Fu davvero un pomeriggio speciale, nonno, quello trascorso nella quiete magica del tuo studio, baciato dai tiepidi raggi di sole ed abbracciato dalla brezza che faceva gonfiare la leggera tenda di lino bianca che tu amavi scostare spesso dai vetri, per poter ammirare il petto d’angelo, l’elegante e raffinato arbusto che avevi piantato tanti anni prima.
Dopo aver concluso ilnostro lavoro che mi aveva consentito di imparare a memoria l’intera poesia da recitare il giorno successivo a scuola, rimanemmo nella stanza dai marmi rosa e bianchi ancora per un po’, rapiti da quella luce che ho visto solo nelle nostre case, nonno. Ancora oggi mi succede di poterla godere, nel grande soggiorno al piano superiore, nella cucina che si affaccia sul giardino, nel tuo studio, nel salone con il divano in pelle e legno, nella camera da pranzo con l’imponente lampadario di cristallo.
Ho visitato molte case, nonno, ma in nessuna sono riuscita mai a captare quell’inclinazione particolare della luce che entra nelle nostre stanze: è un fascio che entra di traverso e che va a posarsi sull’angolo del tavolo di noce, sulla sedia di paglia, sull’anta della libreria, sulla chiave della credenza.
Entra prepotentemente e gentilmente si adagia sul pavimento, sul mobilio, sulla cornice di un quadro e rimane lì, quasi a voler godere anch’essa di quell’armonia, di quella serenità che, nonostante tutti gli avvenimenti, ancora regna nella nostra casa. Questa luce un po’ speciale è da mezzo secolo l’ospite non invitata ma molto gradita delle nostre giornate, delle nostre mattine trascorse in cucina a preparare il pranzo, dei nostri pomeriggi passati a lucidare l’argenteria.
È la stessa luce che s’incunea tra i rami del limone e va a adagiarsi sulla palma, è la stessa luce della quale andavo alla ricerca per tutta casa quando ero bambina, nei caldi pomeriggi d’estate. Tutto è cambiato, nonno, e tu ben lo sai. Eppure, io continuo ad amare quella luce che sembra riportarmi indietro alle nostre giornate felici.

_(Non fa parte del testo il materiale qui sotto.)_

(** The claims of the token handed out for a password. *)
Lemma verify_password_claims token pw w w' tok link :
  link_of (db w) token = Some link → sl_token link = token →
  SharedLinkService.verify_password jwt token pw w = (w', Ok tok) →
  jwt_encode (SharedLinkService.token_key jwt)
    (claims_json (mkDownloadTokenClaims token (uuid_str (sl_id link))
       (now w / usec_per_sec + DOWNLOAD_TOKEN_TTL_SECS))) = Some tok.
Proof.
  intros Hlink Htok H.
  unfold SharedLinkService.verify_password, SharedLink.find_by_token,
    SharedLinkService.accessible, SharedLinkService.generate_download_token, now_secs in H.
  m_inv. unfold link_of in Hlink. subst.
  match goal with Hx : Some ?x = list.head _ |- _ => assert (x = link) as -> by congruence end.
  destruct (jwt_encode _ _); [|done]. by injection H as <-.
Qed.

Lemma claims_json_back c : 0 ≤ dtc_exp c → claims_of_json (claims_json c) = Some c.
Proof. intros He. unfold claims_of_json. simpl. rewrite Z2N.id by done. by destruct c. Qed.

(** C24: the token handed out for the right password is accepted by the validator
    for its link, and for no link with another identifier or token, for five
    minutes and the minute of tolerated clock skew; in every other case the
    validator answers 401. What it answers is what the gate in front of the file
    answers, when the link is otherwise open. *)
Theorem download_token_lifetime token pw w w' tok link other w2 :
  LinksOk (db w) → link_of (db w) token = Some link →
  valid_uuid (sl_id link) → valid_uuid (sl_id other) → 0 ≤ now w →
  SharedLinkService.verify_password jwt token pw w = (w', Ok tok) →
  ∃ r, SharedLinkService.validate_download_token jwt tok (sl_token other) (sl_id other) w2 = (w2, r) ∧
    (r = Ok tt ∧ sl_id other = sl_id link ∧ sl_token other = token ∧
       now w2 / usec_per_sec ≤ now w / usec_per_sec + 300 + 60 ∨
     (∃ e, r = Err e ∧ status_code e = 401) ∧
     ¬ (sl_id other = sl_id link ∧ sl_token other = token ∧
        now w2 / usec_per_sec ≤ now w / usec_per_sec + 300 + 60)) ∧
    (sl_is_active other = true → is_expired (now w2) other = false →
     SharedLink.password_protected other = true → SharedLink.below_limit other = true →
     SharedLinkService.authorize_download jwt other (Some tok) w2 = (w2, r)).
Proof.
  intros Hok Hlink Hval Hval' Hnow H. destruct (link_of_Some _ _ _ Hok Hlink) as [Htok _].
  pose proof (verify_password_claims _ _ _ _ _ _ Hlink Htok H) as Henc.
  set (n := now w / usec_per_sec) in *. set (claims := mkDownloadTokenClaims _ _ _) in Henc.
  assert (0 ≤ n) as Hn by (apply Z.div_pos; [done | unfold usec_per_sec; lia]).
  assert (claims_of_json (claims_json claims) = Some claims) as Hback
    by (apply claims_json_back; simpl; unfold DOWNLOAD_TOKEN_TTL_SECS; lia).
  assert (as_u64 (json_index "exp" (claims_json claims)) = Some (n + 300)) as Hexp
    by (simpl; rewrite Z2N.id; unfold DOWNLOAD_TOKEN_TTL_SECS; [done | lia]).
  eexists. split; [apply validate_token_eq|]. split.
  - destruct (jwt_decode _ _ (now w2 / usec_per_sec) tok) as [c|] eqn:Hdec; simpl.
    + assert (c = claims_json claims) as ->.
      { eapply jwt_decode_stable; [exact Hdec|]. eapply (jwt_decode_encode _ _ n); [done..|].
        unfold jwt_leeway. lia. }
      apply jwt_decode_fresh in Hdec as (e & He & Hle). rewrite Hexp in He. injection He as <-.
      rewrite Hback. unfold jwt_leeway in Hle. simpl.
      destruct (String.eqb_spec token (sl_token other)) as [Ht|Ht]; simpl;
        [|right; split; [by eexists | naive_solver]].
      destruct (String.eqb_spec (uuid_str (sl_id link)) (uuid_str (sl_id other))) as [Hid|Hid]; simpl.
      * left. by apply uuid_str_inj in Hid.
      * right. split; [by eexists|]. intros (Hi & _). by rewrite Hi in Hid.
    + right. split; [by eexists|]. intros (_ & _ & Hle).
      rewrite (jwt_decode_encode _ _ _ _ _ _ Henc Hexp) in Hdec; [done|]. exact Hle.
  - intros Ha He Hp Hb. unfold SharedLinkService.authorize_download.
    rewrite bind_unfold, accessible_run, Ha, He. simpl. rewrite Hp, Hb. unfold lift. m_run.
    rewrite validate_token_eq. destruct (jwt_decode _ _ _ tok ≫= claims_of_json) as [c|]; [|done].
    simpl. by destruct (_ && _).
Qed.
End links.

È quasi inspiegabile, nonno, questa continuità delle sensazioni che provo, questo esserci nella vostra assenza che pesa sino, delle volte, a diventare insopportabile. E proprio nel momento in cui ci si lascia afferrare dalla disperazione, nessuno di noi ne cade vittima, perché, all’improvviso, viene quella mano dal cielo in aiuto, proprio come nella poesia de ”Il Cinque Maggio”. E allora tutto quello che è rimasto, rivive vivificato dal ricordo di te e di chi non c’è più, e quella stessa luce che entra ancora nelle nostre case, ci dona sollievo e ci induce a pensare che è la stessa che anche voi potete vedere da lassù. Siamo un po’ tutti Napoleone nel corso della nostra vita, eppure la speranza è un obbligo, se si decide di non soccombere, di continuare a vivere, non a sopravvivere, ma a vivere, nella speranza e nella gioia.